**WORK INSTRUCTIONS**
Repeat the stretch of entries below from the line with "unfold stage_canonical_stream_impl. ptrs." through the line with "by (rewrite length_app, length_replicate, length_drop;". Include both ends and add nothing.

**RECORDED DATA**

(* ===== verification/Identity.v ===== *)
(** * Identity: codepoint encoding and content identities

    Models [engine/src/identity.c] and [engine/include/laplace/identity.h]:
    the variable-width encoding of Unicode positions, the identity of a
    codepoint, and the identity of an ordered composition given either as a
    list of children or as runs of equal children. *)
From stdpp Require Import prelude.
From Stdlib Require Import ZArith Lia.
From S2P Require Import Prelude Bytes Hash.

(** ** Data *)
Abbreviation LAPLACE_IDENTITY_BYTES := 16 (only parsing).
Abbreviation LAPLACE_COMPOSITE_DOMAIN_BYTE := 1 (only parsing).
Abbreviation LAPLACE_UNICODE_POSITION_MAXIMUM := 1114111 (only parsing).
Abbreviation LAPLACE_RUN_BLOCK_IDENTITIES := 4096 (only parsing).

(** A 16-byte identity and a 32-byte digest are byte strings; [bytes 16] and
    [bytes 32] are their well-formedness. *)
Abbreviation laplace_id128 := (list Z).
Abbreviation laplace_digest256 := (list Z).

Record laplace_id_run := mk_run { run_id : laplace_id128; run_count : Z }.

Inductive laplace_identity_status :=
  | LAPLACE_IDENTITY_OK
  | LAPLACE_IDENTITY_INVALID_ARGUMENT
  | LAPLACE_IDENTITY_POSITION_OUT_OF_RANGE
  | LAPLACE_IDENTITY_EMPTY_COMPOSITION
  | LAPLACE_IDENTITY_ZERO_RUN
  | LAPLACE_IDENTITY_COUNT_OVERFLOW
  | LAPLACE_IDENTITY_WITNESS_MISMATCH.

#[export] Instance laplace_identity_status_eq_dec : EqDecision laplace_identity_status.
Proof. solve_decision. Defined.
Lemma clear_explicit l c ct rs k :
  Z.of_nat (length l) = c -> c <= SIZE_MAX ->
  clear_sink_artifact_output (Some (mk_artifact_output (Some l) c ct rs)) (Z.of_nat k) =
  Some (mk_artifact_output
          (Some (replicate (k `min` length l) (zeros 32) ++ drop k l)) c 0 rs).
Proof.
  intros Hl Hc. simpl. rewrite (proj2 (Z.leb_le c SIZE_MAX) Hc). do 4 f_equal.
  - f_equal. lia.
  - destruct (decide (k <= length l)%nat); [f_equal; lia|].
    by rewrite !drop_ge by lia.
Qed.

(** What a caller finds in its artifact output: after success the artifacts of
    all sinks in order, from which the aggregate in the receipt is recomputed;
    after any failure a zero count and cleared cells. *)
Definition artifact_contract {B : Blake3} (k : nat) (l : list laplace_digest256)
    (out : laplace_framework_sink_artifact_output) (result : laplace_framework_status)
    (out' : ptr laplace_framework_sink_artifact_output)
    (r' : ptr laplace_framework_stream_receipt) : Prop :=
  match result with
  | LAPLACE_FRAMEWORK_OK =>
      exists arts r, length arts = k /\ r' = Some r /\
        out' = Some (mk_artifact_output (Some (arts ++ drop k l)) (capacity out)
                       (Z.of_nat k) 0) /\
        forall fp,
          laplace_framework_sink_artifacts_fingerprint (Some (arts ++ drop k l)) (Z.of_nat k)
            (Some fp) = (LAPLACE_FRAMEWORK_OK, Some (sink_artifacts_fingerprint r))
  | _ =>
      out' = Some (mk_artifact_output
               (Some (replicate (k `min` length l) (zeros 32) ++ drop k l)) (capacity out) 0
               (output_reserved out))
  end.

(** the artifact output follows the framework contract: only after every
    sink has sealed does it hold all artifacts, in sink order and with their
    count, and [laplace_framework_sink_artifacts_fingerprint] recomputes the
    receipt's aggregate from it; after every failure, also one in the middle of
    sealing, the count is zero and every addressable cell is cleared. *)
Theorem artifact_output_contract {B : Blake3} {W} context stream
    (sinks : list (laplace_framework_sink_v1 W)) out l required receipt w :
  artifact_fingerprints out = Some l -> Z.of_nat (length l) = capacity out ->
  capacity out <= SIZE_MAX ->
  let '(result, out', r', _) :=
    stage_canonical_stream_impl context stream (Some sinks) (Z.of_nat (length sinks))
      (Some out) required (Some receipt) w in
  artifact_contract (length sinks) l out result out' r'.
Proof.
  intros Hl Hcap Hmax. destruct out as [l0 c ct rs]. simpl in *. subst l0.
  pose proof (clear_explicit l c ct rs (length sinks) Hcap Hmax) as Hclear.
  unfold stage_canonical_stream_impl. ptrs. unfold prepare_sink_artifact_output. ptrs.
  cbn [artifact_fingerprints capacity output_reserved is_null orb].
  rewrite Hclear. casec; [done|]. subst rs.
  pose proof (context_fingerprint_cases context (context_fingerprint
                (initial_receipt (Z.of_nat (length sinks))))) as Hctx.
  destruct (laplace_framework_context_fingerprint context _) as [s [fp|]];
    destruct s; try done.
  destruct (stream_header_invalid stream) eqn:Eh; [done|].
  destruct stream as [stream|]; [|done].
  set (r1 := set_stream _ _ _ _). unfold stage_stream.
  pose proof (stream_fingerprint_cases (batches stream) (stream_batch_count stream)
    (stream_fingerprint r1) (record_type r1) (total_records r1) (total_bytes r1)) as Hfp.
  destruct (laplace_framework_canonical_stream_fingerprint _ _ _ _ _ _)
    as [[[[s [fp1|]] [t1|]] [rs1|]] [bs1|]]; destruct s; try done.
  set (r2 := set_totals _ _ _ _ _). unfold validate_sinks.
  casec; [done|]. rewrite cells_all by done.
  destruct (first_invalid_sink sinks 0) as [bad|] eqn:Ebad; [done|].
  apply first_invalid_none in Ebad. set (cleared := mk_artifact_output (Some (replicate _ _ ++ _)) _ _ _) in *.
  pose proof (stage_to_sinks_artifacts sinks context (cells (batches stream)
    (stream_batch_count stream)) cleared r2 w Ebad ltac:(simpl; lia)) as Hst.
  destruct (stage_to_sinks _ _ sinks _ _ _) as [[[s out2] r3] w2].
  assert (Hboth : out2 = Some cleared \/
    out2 = clear_sink_artifact_output (Some cleared) (Z.of_nat (length sinks)) ->
    out2 = Some cleared).
  { intros [->| ->]; [done|]. by rewrite <- Hclear, clear_clear. }
  destruct s; try (by apply Hboth). clear Hboth.
  destruct Hst as (arts & Hlen & -> & Hagg). exists arts, r3.
  rewrite <- Hlen. unfold cleared at 1. rewrite store_artifacts_list
    by (rewrite length_app, length_replicate, length_drop; lia).
  cbn [store_artifact_count artifact_fingerprints capacity output_reserved take app Nat.add].
  rewrite drop_app_length' by (rewrite length_replicate; lia).
  split_and!; [done|done|by rewrite Hlen|].
  intros fp'. unfold laplace_framework_sink_artifacts_fingerprint. ptrs.
  rewrite Hlen. casec; [lia|]. by rewrite cells_app, Hagg by lia.
Qed.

**REPLY TO THE EXERCISE**
  unfold stage_canonical_stream_impl. ptrs. unfold prepare_sink_artifact_output. ptrs.
  cbn [artifact_fingerprints capacity output_reserved is_null orb].
  rewrite Hclear. casec; [done|]. subst rs.
  pose proof (context_fingerprint_cases context (context_fingerprint
                (initial_receipt (Z.of_nat (length sinks))))) as Hctx.
  destruct (laplace_framework_context_fingerprint context _) as [s [fp|]];
    destruct s; try done.
  destruct (stream_header_invalid stream) eqn:Eh; [done|].
  destruct stream as [stream|]; [|done].
  set (r1 := set_stream _ _ _ _). unfold stage_stream.
  pose proof (stream_fingerprint_cases (batches stream) (stream_batch_count stream)
    (stream_fingerprint r1) (record_type r1) (total_records r1) (total_bytes r1)) as Hfp.
  destruct (laplace_framework_canonical_stream_fingerprint _ _ _ _ _ _)
    as [[[[s [fp1|]] [t1|]] [rs1|]] [bs1|]]; destruct s; try done.
  set (r2 := set_totals _ _ _ _ _). unfold validate_sinks.
  casec; [done|]. rewrite cells_all by done.
  destruct (first_invalid_sink sinks 0) as [bad|] eqn:Ebad; [done|].
  apply first_invalid_none in Ebad. set (cleared := mk_artifact_output (Some (replicate _ _ ++ _)) _ _ _) in *.
  pose proof (stage_to_sinks_artifacts sinks context (cells (batches stream)
    (stream_batch_count stream)) cleared r2 w Ebad ltac:(simpl; lia)) as Hst.
  destruct (stage_to_sinks _ _ sinks _ _ _) as [[[s out2] r3] w2].
  assert (Hboth : out2 = Some cleared \/
    out2 = clear_sink_artifact_output (Some cleared) (Z.of_nat (length sinks)) ->
    out2 = Some cleared).
  { intros [->| ->]; [done|]. by rewrite <- Hclear, clear_clear. }
  destruct s; try (by apply Hboth). clear Hboth.
  destruct Hst as (arts & Hlen & -> & Hagg). exists arts, r3.
  rewrite <- Hlen. unfold cleared at 1. rewrite store_artifacts_list
    by (rewrite length_app, length_replicate, length_drop; lia).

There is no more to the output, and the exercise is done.